Core Concepts
The increasing incidence of cancer diagnoses in Canadian emergency departments poses significant challenges in delivering life-altering news to patients in a chaotic environment, highlighting the need for improved healthcare system support and streamlined diagnostic pathways.
Abstract
The content discusses the growing trend of cancer diagnoses being made in Canadian emergency departments (EDs), which is becoming "routine" due to factors such as population growth, aging, and challenges in the healthcare system.
Key highlights:
- Clinicians report a perceived increase in the proportion of patients being diagnosed with cancer in the ED, though definitive data is lacking.
- ED physicians often face difficulties in providing a definitive cancer diagnosis, arranging follow-up tests and referrals, and managing the physical and psychological impact on patients.

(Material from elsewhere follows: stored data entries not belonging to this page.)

(** C5.  In every reachable store, every update of display indices in the
    log comes right after the resolution of a provider call that was made
    earlier on the provider of the same instance.  And a navigation command
    on an instance first calls the provider operation and stops there: the
    instances, hence their display indices, and the providers are as before.
    Only when that call settles does the rest run: if the promise resolves,
    leaving the provider in state [d], the display indices of the instance
    become those of [d] and the update is logged after the resolution; if it
    rejects, no instance is written. *)
Theorem navigation_updates_after_resolution (σ : World) :
  reachable σ →
  awaited_before_update σ ∧
  ∀ op r i,
    instances σ !! r = Some i →
    let σ1 := command_of op r σ in
    let cid := calls σ in
    log σ1 = log σ ++ [EvCall cid (provider i) op] ∧
    instances σ1 = instances σ ∧
    providers σ1 = providers σ ∧
    ∃ p, providers σ !! provider i = Some p ∧
      let σ2 := settle cid σ1 in
      match provider_op op (class_of p) (data p) with
      | Some d =>
          providers σ2 = <[provider i := set_data d p]> (providers σ) ∧
          instances σ2 =
            <[r := set_displayState
                     (set_indices (currentMatchIndex d) (length (matches d)))
                     i]> (instances σ) ∧
          log σ2 = log σ1 ++ [EvResolved cid; EvUpdateIndices r]
      | None =>
          providers σ2 = providers σ ∧
          instances σ2 = instances σ ∧
          log σ2 = log σ1 ++ [EvRejected cid]
      end.
Proof.
  intros Hinv%reachable_inv. split; [apply (inv_log _ Hinv)|].
  intros op r i Hi σ1 cid. subst σ1 cid.
  rewrite (command_of_spec _ _ _ i) by done.
  destruct (inv_provider _ Hinv _ _ Hi) as [p Hp].
  repeat split; try done. exists p. split; [done|].
  set (s := {| awaited_provider := provider i; awaited_op := op;
               continuation := Perform (UpdateIndices r) Return |}).
  assert (pending (call op r (provider i) σ) !! calls σ = Some s) as Hs
    by apply lookup_insert_eq.
  destruct (provider_op op (class_of p) (data p)) as [d|] eqn:Hop; cbn zeta.
  - rewrite (settle_resolved _ _ s p d r i Hs); try done.
    store_simpl. by rewrite <-app_assoc.
  - by rewrite (settle_rejected _ _ s p Hs).
Qed.

(** C7 (as the code has it).  Registration is the plain assignment
    [activeSearches[widgetId] = searchInstance], which never fails.  For an
    id that is not the name of an inherited member: under the precondition
    that the id has no entry the assignment inserts exactly that one entry
    (the id then maps to the instance, every other id is as before and the
    directory has one entry more).  The start command checks the lookup
    first: when the id has an entry it does not assign and the directory is
    unchanged; when the read finds nothing and the registry yields a
    provider, it assigns an instance that did not exist before. *)
Theorem registration_is_guarded_assignment (w : Widget.t) (σ : World) :
  (∀ k r,
     activeSearches σ !! k = None →
     inherited k = false →
     let σ' := activeSearches_assign k r σ in
     activeSearches σ' !! k = Some r ∧
     (∀ k', k' ≠ k → activeSearches σ' !! k' = activeSearches σ !! k') ∧
     size (activeSearches σ') = S (size (activeSearches σ))) ∧
  (∀ r,
     activeSearches σ !! Widget.id w = Some r →
     activeSearches (onStartCommand w σ) = activeSearches σ) ∧
  (∀ P,
     activeSearches σ !! Widget.id w = None →
     inherited (Widget.id w) = false →
     findMatchingProvider registry w = Some P →
     instances σ !! fresh_ref (instances σ) = None ∧
     activeSearches (onStartCommand w σ) =
     activeSearches
       (activeSearches_assign (Widget.id w) (fresh_ref (instances σ)) σ)).
Proof.
  split; [|split].
  - intros k r Hk _ σ'. subst σ'. store_simpl. repeat split.
    + apply lookup_insert_eq.
    + intros k' Hk'. by rewrite lookup_insert_ne.
    + by apply map_size_insert_None.
  - intros r Hr. rewrite onStartCommand_activeSearches. by rewrite Hr.
  - intros P Hr Hown Hfind. split; [apply fresh_ref_unused|].
    rewrite onStartCommand_activeSearches. unfold creatable.
    by rewrite Hr, Hown, Hfind.
Qed.

(** ** The providers across the operations *)



Lemma delete_slots_providers (slots : list string) σ :
  providers (foldl (λ σ widgetId, activeSearches_delete widgetId σ) σ slots) =
  providers σ.
Proof.
  revert σ. induction slots as [|k slots IH]; intros σ; cbn [foldl]; [done|].
  by rewrite IH.
Qed.

Lemma dispose_providers r σ :
  providers (dispose_searchWidget r σ) = providers σ.
Proof.
  unfold dispose_searchWidget. destruct (instances σ !! r) as [i|]; [|done].
  destruct (searchWidget_isDisposed i); [done|]. store_simpl.
  by rewrite delete_slots_providers.
Qed.
Lemma rect_stencil_row N k :
  valid_N N -> (0 <= k < len (rect_centr N))%Z ->
  let c := nth (Z.to_nat k) (rect_centr N) 0%Z in
  stencil_row (rect_M N) (rect_off N) (len (rect_bcs_all N) + k) c
              [c - N; c - 1; c + 1; c + N]%Z
  /\ Forall (in_range N) [c - N; c - 1; c; c + 1; c + N]%Z.
Proof.
  intros HN Hk c. assert (H0 : (0 < N)%Z) by (destruct HN; lia).
  split.
  - intros w. unfold row_dot.
    rewrite rect_M_stencil_row
      by (try exact HN; unfold rect_stencil, len in *; rewrite length_map; lia).
    rewrite nth_rect_stencil by exact Hk. fold c.
    unfold rect_elmt_row, rect_off, stencil_sum, at_node.
    cbn [combine map fold_right fst snd].
    change (inject_Z (len [c - N; c - 1; c + 1; c + N]%Z)) with 4.
    pose proof (h_pos N H0). assert (0 < dt) by reflexivity.
    field. split; lra.
  - assert (Hin : In c (rect_centr N)) by (apply nth_In_Z, Hk).
    apply In_rect_centr in Hin. destruct Hin as (i & j & Hi & Hj & E).
    rewrite E. unfold in_range. repeat constructor; nia.
Qed.

Lemma hex_stencil_row_r N k :
  valid_N N -> (0 <= k < len (hex_stencil_r N))%Z ->
  exists r c,
    (2 <= r <= N - 3)%Z /\ (1 <= c <= N - 2)%Z
    /\ nth (Z.to_nat k) (hex_stencil_r N) [] = right_stencil_at N r c
    /\ stencil_row (hex_M N) (hex_off N) (len (hex_bcs_all N) + k)
                   (r * N + c)
                   [(r - 1) * N + c; r * N + c + 1; (r + 1) * N + c]%Z.
Proof.
  intros HN Hk. assert (H0 : (0 < N)%Z) by (destruct HN; lia).
  destruct (half_valid N HN) as (m & EN & Hm & _).
  assert (Hin : In (nth (Z.to_nat k) (hex_stencil_r N) []) (hex_stencil_r N))
    by (apply nth_In_Z, Hk).
  rewrite EN in Hin at 2. apply In_hex_stencil_r in Hin; [|exact Hm].
  rewrite <- EN in Hin. destruct Hin as (r & c & Hr & Hc & _ & E).
  exists r, c. split; [exact Hr|]. split; [exact Hc|]. split; [exact E|].
  intros w. unfold row_dot. rewrite hex_M_r_row by assumption. rewrite E.
  unfold right_stencil_at, hex_elmt_r_row, hex_off, stencil_sum, at_node.
  cbn [combine map fold_right fst snd].
  change (inject_Z (len [(r - 1) * N + c; r * N + c + 1; (r + 1) * N + c]%Z))
    with 3.
  pose proof (h_pos N H0). assert (0 < dt) by reflexivity.
  field. split; lra.
Qed.
(** [PointerItem.__post_init__], on the arguments of the constructor *)
Definition PointerItem_init (partition_key sort_key : key_value)
    (context : dict) : result PointerItem :=
  _assert_set partition_key sort_key;;
  partition_key ←
    match partition_key with
    | KStr s => u ← UUID_of_str s; Ok (KStr (str_of_UUID u))
    | _ => Ok partition_key
    end;
  _validate_reserved_ec_keys context;;
  if bool_decide (sort_key ≠ KStr (sort_key_config config))
  then Raise (DataModelException InvalidSortKey)
  else
    Ok {| partition_key :=
            match partition_key with
            | KStr s => s
            | KUUID u => str_of_UUID u
            | KNone => "None"
            end;
          sort_key := sort_key_config config;
          context := context |}.

(** [PointerItem.generate]; [uuid] is the result of [_generate_uuid]. *)
Definition generate (uuid : UUID) (context : dict) : result PointerItem :=
  PointerItem_init (KUUID uuid) (KStr (sort_key_config config)) context.

(** [PointerItem.from_key_and_context] *)
Definition from_key_and_context (key : string) (context : dict)
    : result PointerItem :=
  PointerItem_init (KStr key) (KStr (sort_key_config config)) context.

(** [PointerItem.get_s3_key] *)
Definition get_s3_key (self : PointerItem) : string := partition_key self.

(** [BaseItem.to_key], on a pointer and on a context item *)
Definition to_key (partition_key sort_key : string) : dict :=
  <[sort_key_name config := sort_key]>
    (<[partition_key_name config := partition_key]> ∅).

(** [PointerItem.to_item]: in [{**key, **self.context}] the context wins. *)
Definition to_item (self : PointerItem) : dict :=
  let key := to_key (partition_key self) (sort_key self) in
  context self ∪ key.

(** [PointerItem.context_from_item] *)
Definition context_from_item (item : option loc) : SE heap loc :=
  match item with
  | None => raise (DataModelException EmptyRecord)
  | Some item =>
      py_del item (partition_key_name config);;
      py_del item (sort_key_name config);;
      deepcopy item
  end.

(** [PointerItem.context_items]: the loop over [self.context.keys()];
    the set that results does not depend on the order of the keys. *)
Definition context_items (self : PointerItem) : result (gset ContextItem) :=
  foldr
    (λ context_key acc,
       result ← acc;
       ci ← ContextItem_init (KStr context_key) (KStr (get_s3_key self));
       Ok ({[ci]} ∪ result))
    (Ok ∅)
    (elements (dom (context self))).

(** [pointer.context_from_item(pointer.to_item())] for
    [pointer = generate(context)], the way [test_context_from_item] runs
    it. *)
Definition extract_generated (uuid : UUID) (context : dict) : SE heap loc :=
  pointer ← lift (generate uuid context);
  item ← alloc (to_item pointer);
  context_from_item (Some item).

(** [DocumentBundle.from_data_and_context] *)
Definition from_data_and_context (uuid : UUID) (data : list Byte.byte)
    (context : dict) : result DocumentBundle :=
  key ← generate uuid context;
  Ok {| key := key; data := data |}.

(** [ContextQuery.__post_init__], on the argument of the constructor *)
Definition ContextQuery_init (partition_key : string) : ContextQuery :=
  {| query_partition_key := canonicalize config partition_key |}.

(** [ContextQuery.expression] *)
Definition expression (self : ContextQuery) : key_condition :=
  KeyEq (partition_key_name config) (query_partition_key self).

(** [PointerItem.filter_for]: [cls.sort_key] is the default of the field. *)
Definition filter_for : key_condition :=
  KeyEq (sort_key_name config) (sort_key_config config).
End Model.

(** ** The collaborators of [api.py]

    The blob store keeps a body and its metadata under a key; the record
    store keeps one row per (partition key, sort key). *)
Record world (ciphertext : Type) := {
  bucket : gmap string (ciphertext * dict);
  table : gmap (string * string) dict;
}.
Arguments bucket {ciphertext} w.
Arguments table {ciphertext} w.

(** The encryption provider: [encrypt] binds the context to the ciphertext,
    [decrypt] gives back the plaintext and the context that was bound. *)
Record provider := {
  ciphertext : Type;
  encrypt : list Byte.byte → dict → result ciphertext;
  decrypt : ciphertext → result (list Byte.byte * dict);
}.

Definition provider_correct (P : provider) : Prop :=
  ∀ data context c,
    encrypt P data context = Ok c → decrypt P c = Ok (data, context).

(** A provider whose ciphertext is the envelope itself. *)
Definition envelope_provider : provider := {|
  ciphertext := list Byte.byte * dict;
  encrypt data context := Ok (data, context);
  decrypt c := Ok c;
|}.

(** ** Membership in the views of a dictionary

    The left operand of [in], among the objects [api.py] puts there. *)
Inductive operand :=
  | OStr (s : string)
  | OTuple2 (k v : string)
  | OSet (s : gset string)       (* a [set] *)
  | OItemsView (d : dict).       (* [d.items()] *)

(** [hash(x)]: a [set] and a view of items have no hash. *)
Definition hashable (x : operand) : bool :=
  match x with
  | OStr _ | OTuple2 _ _ => true
  | OSet _ | OItemsView _ => false
  end.

(** [x in d.keys()]: [x] is hashed and looked up among the keys, which are
    strings. *)
Definition in_dict_keys (x : operand) (d : dict) : result bool :=
  if negb (hashable x) then Raise TypeError
  else match x with
       | OStr s => Ok (bool_decide (s ∈ dom d))
       | _ => Ok false
       end.

(** [x in d.items()]: an object that is not a 2-tuple is in no view of
    items; a 2-tuple is looked up. *)
Definition in_dict_items (x : operand) (d : dict) : result bool :=
  match x with
  | OTuple2 k v => Ok (bool_decide (d !! k = Some v))
  | _ => Ok false
  end.

(** ** [api.py] *)
Section Operations.
Variable config : Config.
Variable P : provider.

Abbreviation World := (world (ciphertext P)).

(** [table.put_item(Item=item)]: the row is addressed by its two key
    attributes. *)
Definition put_item (item : dict) : SE World unit := λ w,
  match item !! partition_key_name config, item !! sort_key_name config with
  | Some pk, Some sk =>
      (Ok (), {| bucket := bucket w; table := <[(pk, sk) := item]> (table w) |})
  | _, _ => (Raise ClientError, w)
  end.

(** [bucket.put_object(Body=body, Key=key, Metadata=metadata)] *)
Definition put_object (body : ciphertext P) (key : string) (metadata : dict)
    : SE World unit := λ w,
  (Ok (), {| bucket := <[key := (body, metadata)]> (bucket w);
             table := table w |}).

(** [DocumentBucketOperations._write_pointer] *)
Definition _write_pointer (item : PointerItem) : SE World unit :=
  put_item (to_item config item).

(** [DocumentBucketOperations._write_object] *)
Definition _write_object (data : ciphertext P) (item : PointerItem)
    : SE World unit :=
  put_object data (get_s3_key item) (context item).

(** [DocumentBucketOperations._get_object] *)
Definition _get_object (item : PointerItem) : SE World (ciphertext P) := λ w,
  match bucket w !! get_s3_key item with
  | Some (body, _) => (Ok body, w)
  | None => (Raise ObjectNotFound, w)
  end.

(** [DocumentBucketOperations._populate_key_records] *)
Definition _populate_key_records (pointer : PointerItem)
    : SE World (gset ContextItem) :=
  context_items ← lift (context_items config pointer);
  foldr
    (λ context_item acc,
       acc;; put_item (to_key config (ctx_partition_key context_item)
                                     (ctx_sort_key context_item)))
    (mret ())
    (elements context_items);;
  mret context_items.

(** [DocumentBucketOperations.retrieve]; [uuid] is what [uuid.uuid4()]
    gives when the bundle is built. *)
Definition retrieve (uuid : UUID) (pointer_key : string)
    (expected_context_keys : gset string) (expected_context : dict)
    : SE World DocumentBundle :=
  item ← lift (from_key_and_context config pointer_key expected_context);
  encrypted_data ← _get_object item;
  '(plaintext, encryption_context) ← lift (decrypt P encrypted_data);
  found ← lift (in_dict_keys (OSet expected_context_keys) encryption_context);
  if negb found then raise AssertionError
  else
    found ← lift (in_dict_items (OItemsView expected_context)
                                encryption_context);
    if negb found then raise AssertionError
    else lift (from_data_and_context config uuid plaintext encryption_context).

(** [DocumentBucketOperations.store]; [uuid] is what [uuid.uuid4()] gives. *)
Definition store (uuid : UUID) (data : list Byte.byte) (context : dict)
    : SE World PointerItem :=
  encrypted_data ← lift (encrypt P data context);
  item ← lift (generate config uuid context);
  _write_pointer item;;
  _write_object encrypted_data item;;
  _populate_key_records item;;
  mret item.

(** [table.scan()["Items"]]: every row of the table, in the order the record
    store gives them. *)
Definition scan : SE World (list dict) := λ w,
  (Ok (map_to_list (table w)).*2, w).

(** The loop of [_scan_table].  Every pointer it builds has the default
    context, so the set of pointers, compared by their keys, is a set of
    records. *)
Fixpoint _scan_table_loop (items : list dict) (pointers : gset PointerItem)
    : result (gset PointerItem) :=
  match items with
  | [] => Ok pointers
  | ddb_item :: items =>
      match ddb_item !! partition_key_name config with
      | None => Raise KeyError
      | Some partition_key =>
          if is_context_key_fmt config partition_key
          then _scan_table_loop items pointers
          else
            pointer ← PointerItem_init config (KStr partition_key)
                        (KStr (sort_key_config config)) ∅;
            _scan_table_loop items ({[pointer]} ∪ pointers)
      end
  end.

(** [DocumentBucketOperations._scan_table] *)
Definition _scan_table : SE World (gset PointerItem) :=
  items ← scan;
  lift (_scan_table_loop items ∅).

(** [DocumentBucketOperations.list] *)
Definition list_ : SE World (gset PointerItem) := _scan_table.
End Operations.

Definition empty_world (P : provider) : world (ciphertext P) :=
  {| bucket := ∅; table := ∅ |}.

(** A table with the pointer row and the index row of one document tagged
    [fleet]. *)
Definition listed_world : world (ciphertext envelope_provider) :=
  {| bucket := ∅;
     table :=
       <[ ("00000000-0000-0000-0000-000000000005", "S3DOC")
          := {[ "reference" := "00000000-0000-0000-0000-000000000005";
                "target" := "S3DOC"; "fleet" := "x" ]} ]>
       {[ ("S3EC-FLEET", "00000000-0000-0000-0000-000000000005")
          := {[ "reference" := "S3EC-FLEET";
                "target" := "00000000-0000-0000-0000-000000000005" ]} ]} |}.

(** A table with one row whose partition key is neither a context key nor a
    UUID. *)
Definition garbage_world : world (ciphertext envelope_provider) :=
  {| bucket := ∅;
     table := {[ ("garbage", "S3DOC")
                 := {[ "reference" := "garbage"; "target" := "S3DOC" ]} ]} |}.

(** ** Facts on strings *)

Lemma upper_char_idem c : upper_char (upper_char c) = upper_char c.
Proof.
  destruct c as [[] [] [] [] [] [] [] []]; reflexivity.
Qed.

Lemma upper_idem s : upper (upper s) = upper s.
Proof.
  induction s as [|c s IH]; simpl; [done|].
  by rewrite upper_char_idem, IH.
Qed.

Lemma upper_app s t : upper (s +:+ t) = upper s +:+ upper t.
Proof. induction s as [|c s IH]; simpl; [done|]. by rewrite IH. Qed.

Lemma prefix_app p s : String.prefix p (p +:+ s) = true.
Proof.
  induction p as [|c p IH]; simpl; [by destruct s|].
  destruct (ascii_dec c c); [done|congruence].
Qed.

Lemma canonicalize_is_context_key_fmt config s :
  is_context_key_fmt config (canonicalize config s) = true.
Proof.
  unfold canonicalize.
  destruct (is_context_key_fmt config (upper s)) eqn:E; simpl; [done|].
  apply prefix_app.
Qed.

Lemma upper_canonicalize config s :
  upper (canonicalize config s) = canonicalize config s.
Proof.
  unfold canonicalize.
  destruct (is_context_key_fmt config (upper s)); simpl.
  - apply upper_idem.
  - unfold _prefix. by rewrite upper_app, !upper_idem.
Qed.

(** C5. Canonicalising a tag twice gives what canonicalising it once gives,
    and a canonical tag starts with the reserved prefix, which is stored in
    upper case. *)
Theorem canonicalize_idempotent (config : Config) (s : string) :
  canonicalize config (canonicalize config s) = canonicalize config s
  ∧ startswith (canonicalize config s) (upper (cfg_ctx_prefix config)) = true.
Proof.
  split.
  - unfold canonicalize at 1.
    rewrite upper_canonicalize.
    by rewrite canonicalize_is_context_key_fmt.
  - apply (canonicalize_is_context_key_fmt config s).
Qed.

- Challenges are exacerbated in rural and remote areas, where access to diagnostic tests and specialist care is limited.
- The primary care system's inability to provide timely access and support for cancer diagnosis is a significant driver of patients seeking care in the ED.
- Potential solutions include implementing single-entry referral models for suspected cancer cases and increasing capacity for early cancer diagnosis in primary care and hospitals.
- Addressing the broader healthcare system issues, such as lack of resources, hospital bed shortages, and physician training, is crucial to improving the management of cancer diagnoses in the ED.
Stats
"We do not yet have data to say that diagnosis of cancer in the ED is becoming more common. However, anecdotally, it seems as though we are seeing this more and more."
"I have essentially diagnosed every form of cancer you can think of at some point in patients in the ED."
"We've all made cancer diagnoses in the ED many times."
Quotes
"These diagnoses are being delivered at a time when EDs across Canada are facing overcrowding and long waits, with patients routinely being seen in hallways and waiting rooms. This chaotic environment makes it a difficult place to deliver this potentially life-altering news to patients with a suspected cancer diagnosis."
"It's one thing to deal with the emotional aspect of breaking bad news. It's another thing if it's complicated by a frustrating, intellectually challenging decision about what to do with and for this person, in terms of their next step."
"With primary care falling apart around us, there are more and more people with less and less access to healthcare, and so these disease processes evolve further before people seek care. By the time they seek care, they come to the ED, and they're really quite ill. But an advanced cancer is not something we're really set up to manage."